REQUIRED ACTION: Your answer must be an exact copy of the listing below.

====== STORED DATA ======

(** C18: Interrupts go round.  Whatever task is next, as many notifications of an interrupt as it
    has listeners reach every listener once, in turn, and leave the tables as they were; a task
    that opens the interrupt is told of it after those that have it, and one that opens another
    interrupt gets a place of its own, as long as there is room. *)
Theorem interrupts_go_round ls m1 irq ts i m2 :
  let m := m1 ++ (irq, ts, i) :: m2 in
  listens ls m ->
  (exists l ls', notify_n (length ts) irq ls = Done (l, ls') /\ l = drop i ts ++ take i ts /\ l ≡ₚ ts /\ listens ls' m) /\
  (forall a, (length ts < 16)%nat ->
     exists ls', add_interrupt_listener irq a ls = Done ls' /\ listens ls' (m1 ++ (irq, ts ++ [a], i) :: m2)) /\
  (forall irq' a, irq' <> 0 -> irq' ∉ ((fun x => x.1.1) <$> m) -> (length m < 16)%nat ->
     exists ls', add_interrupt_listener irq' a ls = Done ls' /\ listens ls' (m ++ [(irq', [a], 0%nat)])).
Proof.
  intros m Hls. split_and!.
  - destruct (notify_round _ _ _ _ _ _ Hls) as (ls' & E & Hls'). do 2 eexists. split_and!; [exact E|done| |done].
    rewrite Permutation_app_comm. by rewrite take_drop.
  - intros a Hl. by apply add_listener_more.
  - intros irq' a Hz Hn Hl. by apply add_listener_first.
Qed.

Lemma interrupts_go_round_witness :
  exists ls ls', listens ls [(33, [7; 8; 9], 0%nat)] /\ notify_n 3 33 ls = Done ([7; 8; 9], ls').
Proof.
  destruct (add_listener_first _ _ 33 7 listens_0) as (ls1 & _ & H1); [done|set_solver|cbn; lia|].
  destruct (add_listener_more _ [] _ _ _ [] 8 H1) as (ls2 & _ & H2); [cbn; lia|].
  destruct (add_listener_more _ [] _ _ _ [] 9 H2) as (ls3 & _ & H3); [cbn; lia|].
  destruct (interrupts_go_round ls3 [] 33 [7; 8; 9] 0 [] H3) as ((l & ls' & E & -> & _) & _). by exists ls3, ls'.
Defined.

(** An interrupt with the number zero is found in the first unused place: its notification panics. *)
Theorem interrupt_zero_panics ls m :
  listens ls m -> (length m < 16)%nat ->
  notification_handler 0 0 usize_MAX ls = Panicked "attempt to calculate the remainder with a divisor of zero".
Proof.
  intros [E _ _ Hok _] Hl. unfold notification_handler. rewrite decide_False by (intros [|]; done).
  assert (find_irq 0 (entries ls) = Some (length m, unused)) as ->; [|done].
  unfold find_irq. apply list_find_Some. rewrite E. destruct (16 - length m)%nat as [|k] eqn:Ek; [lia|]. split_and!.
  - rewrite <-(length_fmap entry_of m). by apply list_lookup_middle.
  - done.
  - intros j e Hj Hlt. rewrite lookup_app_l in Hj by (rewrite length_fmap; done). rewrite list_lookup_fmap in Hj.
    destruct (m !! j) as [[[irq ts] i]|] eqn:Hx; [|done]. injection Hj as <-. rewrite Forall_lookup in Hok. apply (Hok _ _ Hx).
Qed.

======

WRITTEN REPLY:
(** C18: Interrupts go round.  Whatever task is next, as many notifications of an interrupt as it
    has listeners reach every listener once, in turn, and leave the tables as they were; a task
    that opens the interrupt is told of it after those that have it, and one that opens another
    interrupt gets a place of its own, as long as there is room. *)
Theorem interrupts_go_round ls m1 irq ts i m2 :
  let m := m1 ++ (irq, ts, i) :: m2 in
  listens ls m ->
  (exists l ls', notify_n (length ts) irq ls = Done (l, ls') /\ l = drop i ts ++ take i ts /\ l ≡ₚ ts /\ listens ls' m) /\
  (forall a, (length ts < 16)%nat ->
     exists ls', add_interrupt_listener irq a ls = Done ls' /\ listens ls' (m1 ++ (irq, ts ++ [a], i) :: m2)) /\
  (forall irq' a, irq' <> 0 -> irq' ∉ ((fun x => x.1.1) <$> m) -> (length m < 16)%nat ->
     exists ls', add_interrupt_listener irq' a ls = Done ls' /\ listens ls' (m ++ [(irq', [a], 0%nat)])).
Proof.
  intros m Hls. split_and!.
  - destruct (notify_round _ _ _ _ _ _ Hls) as (ls' & E & Hls'). do 2 eexists. split_and!; [exact E|done| |done].
    rewrite Permutation_app_comm. by rewrite take_drop.
  - intros a Hl. by apply add_listener_more.
  - intros irq' a Hz Hn Hl. by apply add_listener_first.
Qed.

Lemma interrupts_go_round_witness :
  exists ls ls', listens ls [(33, [7; 8; 9], 0%nat)] /\ notify_n 3 33 ls = Done ([7; 8; 9], ls').
Proof.
  destruct (add_listener_first _ _ 33 7 listens_0) as (ls1 & _ & H1); [done|set_solver|cbn; lia|].
  destruct (add_listener_more _ [] _ _ _ [] 8 H1) as (ls2 & _ & H2); [cbn; lia|].
  destruct (add_listener_more _ [] _ _ _ [] 9 H2) as (ls3 & _ & H3); [cbn; lia|].
  destruct (interrupts_go_round ls3 [] 33 [7; 8; 9] 0 [] H3) as ((l & ls' & E & -> & _) & _). by exists ls3, ls'.
Defined.

(** An interrupt with the number zero is found in the first unused place: its notification panics. *)
Theorem interrupt_zero_panics ls m :
  listens ls m -> (length m < 16)%nat ->
  notification_handler 0 0 usize_MAX ls = Panicked "attempt to calculate the remainder with a divisor of zero".
Proof.
  intros [E _ _ Hok _] Hl. unfold notification_handler. rewrite decide_False by (intros [|]; done).
  assert (find_irq 0 (entries ls) = Some (length m, unused)) as ->; [|done].
  unfold find_irq. apply list_find_Some. rewrite E. destruct (16 - length m)%nat as [|k] eqn:Ek; [lia|]. split_and!.
  - rewrite <-(length_fmap entry_of m). by apply list_lookup_middle.
  - done.
  - intros j e Hj Hlt. rewrite lookup_app_l in Hj by (rewrite length_fmap; done). rewrite list_lookup_fmap in Hj.
    destruct (m !! j) as [[[irq ts] i]|] eqn:Hx; [|done]. injection Hj as <-. rewrite Forall_lookup in Hok. apply (Hok _ _ Hx).
Qed.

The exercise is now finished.